But our missionary literature is not merely faulty because of its tiresome inanity, its interminable flatness; it is further faulty because of the very one-sided picture it generally gives of missionary operations. I do not imagine that the writers tell falsehoods, or deliberately intend to mislead; but, judging from what I have seen in Canada, I suspect that they often give the English reader very in. correct ideas of the real state of the case. And this arises from the peculiarity of their circumstances.

There are two views which may be taken of most subjects-one is from the extreme right, and the other from the extreme left. Neither of these will be absolutely correct, nor will any one be able to say that either of them is absolutely false. Suppose a missionary (and to avoid all personalities, I shall call him the Rev. John Smith) goes to some distant land, under the auspices of some particular section of the church of Christ. Well, then, the Rev. John Smith is naturally anxious to make his labours appear in the best possible light, and views them with the fondness of indulgent parentage. He is anxious to succeed, and to make his efforts appear successful, for his own sake, for that of the body which sent him out, for that of the Divine Master he serves, and for those of all good men who take an interest in the progress of truth. Thus actuated, he places himself almost unconsciously in the most favourable spot of the spiritual landscape, and takes a drawing of that only which he sees from thence. The result is, that the fairest features of the scene alone are depicted. As for the drawbacks in his hopeful struggle, he either does not see them at all, or else passes them by altogether. We have heard of preachers, who, when they wanted a word to finish a sentence, and could not find one, just dropped their voices low, and muttered audibly without articulating anything. Sometimes Mr Smith may do this: he may throw out a sentence or two, which in their obscurity may mean just anything or nothing, and so get over a troublesome subject. When Mr Smith sends a picture home, he draws it while the sun shines. Somebody else might take one in a shower of rain, and the landscape would then look very different.

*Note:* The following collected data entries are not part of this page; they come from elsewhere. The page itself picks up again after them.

Lemma slots_placed (ids : gset Z) off slots off' :
  place true ((λ id, (id, 8)) <$> sort_by_key id (elements ids)) off ∅ = Ret (slots, off') →
  0 ≤ off < 2 ^ 31 →
  off ≤ off' < 2 ^ 31 ∧ (∀ k, is_Some (slots !! k) ↔ k ∈ ids) ∧
  (∀ k ok, slots !! k = Some ok → off + 8 ≤ ok ≤ off') ∧
  (∀ i j oi oj, slots !! i = Some oi → slots !! j = Some oj → i ≠ j → apart oi 8 oj 8).
Proof.
  intros H Hoff. destruct (sorted_slots ids) as (Efst & Nd & El).
  destruct (place_spec _ _ _ _ _ H) as (B & _ & In & D); [by rewrite Efst| |lia|].
  { apply Forall_forall. by intros [id s] [-> _]%El. }
  assert (∀ k, is_Some (slots !! k) ↔ k ∈ ids) as Hdom.
  { intros k. rewrite (place_dom _ _ _ _ _ k H), Efst, elem_of_sort_by_key, elem_of_elements.
    rewrite lookup_empty, is_Some_alt. naive_solver. }
  assert (∀ k ok, slots !! k = Some ok → (k, 8) ∈ (λ id, (id, 8)) <$> sort_by_key id (elements ids))
    as Hin by (intros k ok E; apply El; split; [done|]; apply Hdom; eauto).
  split; [done|]. split; [done|]. split.
  - intros k ok E. destruct (In k 8) as (o & E' & ?); [eauto|]. simplify_eq. lia.
  - intros i j oi oj Ei Ej Hne. by apply (D i 8 oi j 8 oj); eauto.
Qed.

Lemma stack_layout_inv f fr :
  stack_layout true f = Ret fr →
  ∃ sizes off1 off2 off3, alloc_sizes true f = Ret sizes ∧
    place true (sort_by_key fst (map_to_list sizes)) 16 ∅ = Ret (alloc_offsets fr, off1) ∧
    place true ((λ id, (id, 8)) <$> sort_by_key id (elements (all_vreg_ids f))) off1 ∅ =
      Ret (vreg_stack_slots fr, off2) ∧
    place_ipc true off2 = Ret (ipc fr, off3) ∧ align16 true off3 = Ret (fs fr).
Proof.
  unfold stack_layout. intros H. apply outcome_bind_Ret in H as (sizes & Ha & H).
  apply outcome_bind_Ret in H as ([allocs off1] & H1 & H).
  apply outcome_bind_Ret in H as ([slots off2] & H2 & H).
  apply outcome_bind_Ret in H as ([s off3] & H3 & H).
  apply outcome_bind_Ret in H as (frame_size & H4 & H). injection H as <-.
  by exists sizes, off1, off2, off3.
Qed.

Lemma stack_layout_spec f fr :
  stack_layout true f = Ret fr →
  (∀ id size, I_Alloc (Register id) size ∈ f_blocks f ≫= instructions → 0 ≤ size < 2 ^ 31) →
  slots_ok (vreg_stack_slots fr) ∧
  (∀ id, is_Some (vreg_stack_slots fr !! id) ↔ id ∈ all_vreg_ids f) ∧
  (∃ sizes, alloc_sizes true f = Ret sizes ∧
    ∀ i si, sizes !! i = Some si → ∃ oi, alloc_offsets fr !! i = Some oi ∧ 16 + si ≤ oi ∧
      (∃ size, I_Alloc (Register i) size ∈ f_blocks f ≫= instructions ∧ size ≤ si) ∧
      (∀ j sj oj, sizes !! j = Some sj → alloc_offsets fr !! j = Some oj → i ≠ j → apart oi si oj sj) ∧
      (∀ k ok, vreg_stack_slots fr !! k = Some ok → apart oi si ok 8) ∧
      oi ≤ seq_counter_off (ipc fr) - 8) ∧
  (∀ k ok, vreg_stack_slots fr !! k = Some ok → ok ≤ seq_counter_off (ipc fr) - 8) ∧
  ipc_in_order (ipc fr) ∧ 24 ≤ seq_counter_off (ipc fr) ∧
  formal_verify_count_off (ipc fr) ≤ fs fr < 2 ^ 31 ∧ fs fr `mod` 16 = 0.
Proof.
  intros H Hsize. destruct (stack_layout_inv f fr H) as (sizes & off1 & off2 & off3 & Ha & H1 & H2 & H3 & H4).
  assert (∀ id s, sizes !! id = Some s → ∃ size,
    I_Alloc (Register id) size ∈ f_blocks f ≫= instructions ∧ 0 ≤ size ≤ s) as Hpos.
  { intros id s E. destruct (collect_allocs_spec _ _ _ Ha Hsize id s E) as [?|(size & Hin & ? & _)]; [done|].
    exists size. split; [done|]. specialize (Hsize id size Hin). lia. }
  destruct (allocs_placed _ _ _ H1) as [B1 HA].
  { intros id s (? & _ & ?)%Hpos. lia. }
  destruct (slots_placed _ _ _ _ H2) as (B2 & Hdom & Hs & D2); [lia|].
  destruct (place_ipc_spec _ _ _ H3) as (Hord & Eseq & Eform & B3); [lia|].
  apply align16_checked in H4 as (B4 & B5 & Hmod).
  split; [|split; [done|split; [|split; [|split; [done|split; [lia|split; [lia|done]]]]]]].
  - split; [intros id o E%Hs; lia|]. intros i j oi oj Ei Ej Hne.
    destruct (D2 i j oi oj Ei Ej Hne); lia.
  - exists sizes. split; [done|]. intros i si E. destruct (HA i si E) as (oi & Eo & ? & D).
    exists oi. split; [done|]. split; [lia|]. split; [|split; [done|split]].
    + destruct (Hpos i si E) as (size & ? & ?). exists size. split; [done|lia].
    + intros k ok Ek%Hs. left. lia.
    + lia.
  - intros k ok Ek%Hs. lia.
Qed.


Definition layout_example : IRFunction :=
  with_blocks (IRFunction_new "f")
    [{| b_label := "entry"; instructions := [I_Alloc (Register 1) 20; I_Alloc (Register 0) 8;
          I_Add (Register 2) (Register 1) (Immediate 4) None; I_Ret [Register 2]];
        terminator := T_Return [Register 2]; predecessors := ∅; successors := ∅; source_line := 0 |}].


(** ** Trampolines *)

Lemma branch_imm_field x y a k :
  0 ≤ a → 0 ≤ k → a + k ≤ 13 → x `mod` 2 ^ 13 = y `mod` 2 ^ 13 →
  Z.land (Z.shiftr (wrap32 x) a) (Z.ones k) = Z.land (Z.shiftr (wrap32 y) a) (Z.ones k).
Proof.
  intros Ha Hk Hle E. apply Z.bits_inj'. intros i Hi. rewrite !Z.land_spec, !Z.shiftr_spec by done.
  destruct (Z.lt_ge_cases i k); [|by rewrite Z.ones_spec_high, !andb_false_r by lia].
  f_equal. unfold wrap32. rewrite !(Z.mod_pow2_bits_low _ 32) by lia.
  rewrite <-(Z.mod_pow2_bits_low x 13), <-(Z.mod_pow2_bits_low y 13) by lia. by rewrite E.
Qed.

(** A branch has room for 13 bits of its offset. *)
Lemma encode_bne_mod rs1 rs2 x y :
  x `mod` 2 ^ 13 = y `mod` 2 ^ 13 → encode (Instruction.Bne rs1 rs2 x) = encode (Instruction.Bne rs1 rs2 y).
Proof.
  intros E. cbn [encode]. unfold encode_b_type.
  pose proof (branch_imm_field x y 12 1 ltac:(done) ltac:(done) ltac:(done) E : Z.land _ 0x1 = Z.land _ 0x1) as ->.
  pose proof (branch_imm_field x y 5 6 ltac:(done) ltac:(done) ltac:(done) E : Z.land _ 0x3F = Z.land _ 0x3F) as ->.
  pose proof (branch_imm_field x y 1 4 ltac:(done) ltac:(done) ltac:(done) E : Z.land _ 0xF = Z.land _ 0xF) as ->.
  by pose proof (branch_imm_field x y 11 1 ltac:(done) ltac:(done) ltac:(done) E : Z.land _ 0x1 = Z.land _ 0x1) as ->.
Qed.

Lemma rel_offset_small target source :
  0 ≤ target < 2 ^ 31 → 0 ≤ source < 2 ^ 31 → rel_offset target source = target - source.
Proof.
  intros Ht Hs. unfold rel_offset.
  rewrite (as_i32_unique target target 0), (as_i32_unique source source 0) by (unfold is_i32; lia).
  apply (as_i32_unique _ _ 0); unfold is_i32; lia.
Qed.

(** A conditional branch to a label further ahead than a branch reaches goes through a
    trampoline at the end of the function, which is further still: the branch is given an
    offset that its encoding does not hold, and the bytes emitted are those of a branch to
    another place. *)
Theorem trampoline_out_of_reach e fixup target k :
  branch_fixups e = [fixup] → is_jal fixup = false →
  label_offsets e !! target_label fixup = Some target →
  abs_byte_offset fixup = 4 * Z.of_nat k → (k < length (code e))%nat →
  target ≤ byte_offset e < 2 ^ 31 → 4094 < target - abs_byte_offset fixup →
  let rel := byte_offset e - abs_byte_offset fixup in
  apply_fixups e !! k = Some (Instruction.Bne (bne_rs1 fixup) (bne_rs2 fixup) rel) ∧
  bne_in_range rel = false ∧
  ∃ rel', rel' ≠ rel ∧ -4096 ≤ rel' < 4096 ∧
    encode (Instruction.Bne (bne_rs1 fixup) (bne_rs2 fixup) rel) =
    encode (Instruction.Bne (bne_rs1 fixup) (bne_rs2 fixup) rel').
Proof.
  intros Ef Hj Hl Ha Hk Ht Hfar. simpl. unfold byte_offset in *.
  set (len := 4 * Z.of_nat (length (code e))) in *.
  assert (bne_in_range (len - abs_byte_offset fixup) = false) as Hout.
  { unfold bne_in_range. apply andb_false_iff. right. apply Z.leb_gt. lia. }
  split; [|split; [done|]].
  - unfold apply_fixups. rewrite Ef. simpl. rewrite Hl, Hj, rel_offset_small by lia.
    replace (bne_in_range (target - abs_byte_offset fixup)) with false.
    2:{ symmetry. apply andb_false_iff. right. apply Z.leb_gt. lia. }
    simpl. fold len. rewrite Z.add_0_r, (as_i32_unique len len 0) by (unfold is_i32; lia).
    rewrite (rel_offset_small len) by lia. unfold patch.
    rewrite Ha, Z.mul_comm, Z.div_mul, Nat2Z.id by done.
    rewrite lookup_app_l by (by rewrite length_insert). by rewrite list_lookup_insert_eq.
  - set (rel := len - abs_byte_offset fixup) in *.
    exists ((rel + 4096) `mod` 8192 - 4096).
    pose proof (Z.mod_pos_bound (rel + 4096) 8192 ltac:(lia)).
    split; [lia|]. split; [lia|]. apply encode_bne_mod.
    change (2 ^ 13) with 8192. Z.to_euclidean_division_equations; lia.
Qed.

(** A branch over 1,200 instructions, to the end of the function. *)
Definition far_branch : emission :=
  emit (replicate 1200 (Instruction.Addi Zero Zero 0)) (emit_bne T0 Zero "end"
    {| code := []; label_offsets := ∅; branch_fixups := []; relocations := [] |}).

Lemma trampoline_out_of_reach_witness :
  let e := mark "end" far_branch in
  apply_fixups e !! 0%nat = Some (Instruction.Bne T0 Zero 4804) ∧ bne_in_range 4804 = false.
Proof.
  simpl. assert (length (code far_branch) = 1201%nat) as El by (by vm_compute).
  destruct (trampoline_out_of_reach (mark "end" far_branch) {| abs_byte_offset := 0; target_label := "end";
    is_jal := false; jal_rd := Zero; bne_rs1 := T0; bne_rs2 := Zero |} 4804 0) as (H1 & H2 & _);
    [reflexivity|reflexivity|vm_compute; reflexivity|reflexivity| | |simpl; lia|].
  - change (0 < length (code far_branch))%nat. lia.
  - unfold byte_offset. change (code (mark "end" far_branch)) with (code far_branch). lia.
  - unfold byte_offset in H1. change (code (mark "end" far_branch)) with (code far_branch) in H1.
    rewrite El in H1. split; [exact H1|reflexivity].
Defined.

From what has been said, it will appear that, without in the remotest degree impugning friend Smith's truthfulness, the British public may be to a certain extent misled by him, he being so far misled himself by his position and feelings. Hence, if those to whom he writes would judge correctly on the subject, they must place themselves in

his position, and imagine themselves actuated by his feelings. Their doing so will not lead them to distrust him, but may induce a certain thoughtfulness, a little abatement from the warmth of his colouring, a respectful inquiry as to the correctness of his conclusions or the reasonableness of his anticipations. Especially in foreign countries, properly so called, a man is under peculiar temptations to magnify his exertions, his trials, and his hopes. Remote from civilisation, amidst strange and exciting scenes, he knows that people expect something wonderful from him, and to gratify these expectations, he is often induced to swell his tale out to the utmost limit of fact. Thus Mr Smith narrates all his adventures, his perils, and his hardships, and people read them, without ever thinking for a moment that the self-love which he possesses in common with all other men, may excite his imagination and bias his judgment. Hence they conclude that the reverend gentleman is enduring unparalleled hardships, fancy on their part swelling out his story still further, adding extra streaks of vermilion to the thunder-clouds, and heightening his sorrows and dangers, until, were they to write his story in their own words, the good man himself would scarcely recognise it. A story never loses anything by the telling. Most strange things look stranger at a distance. Thus, the well-dressed, well-paid, well-fed, wellserved agent of a missionary society, who may drive his carriage-and-pair, and keep his servant-man, becomes a 'selfdenying brother,' a spiritual hero, and all but a worshipful martyr.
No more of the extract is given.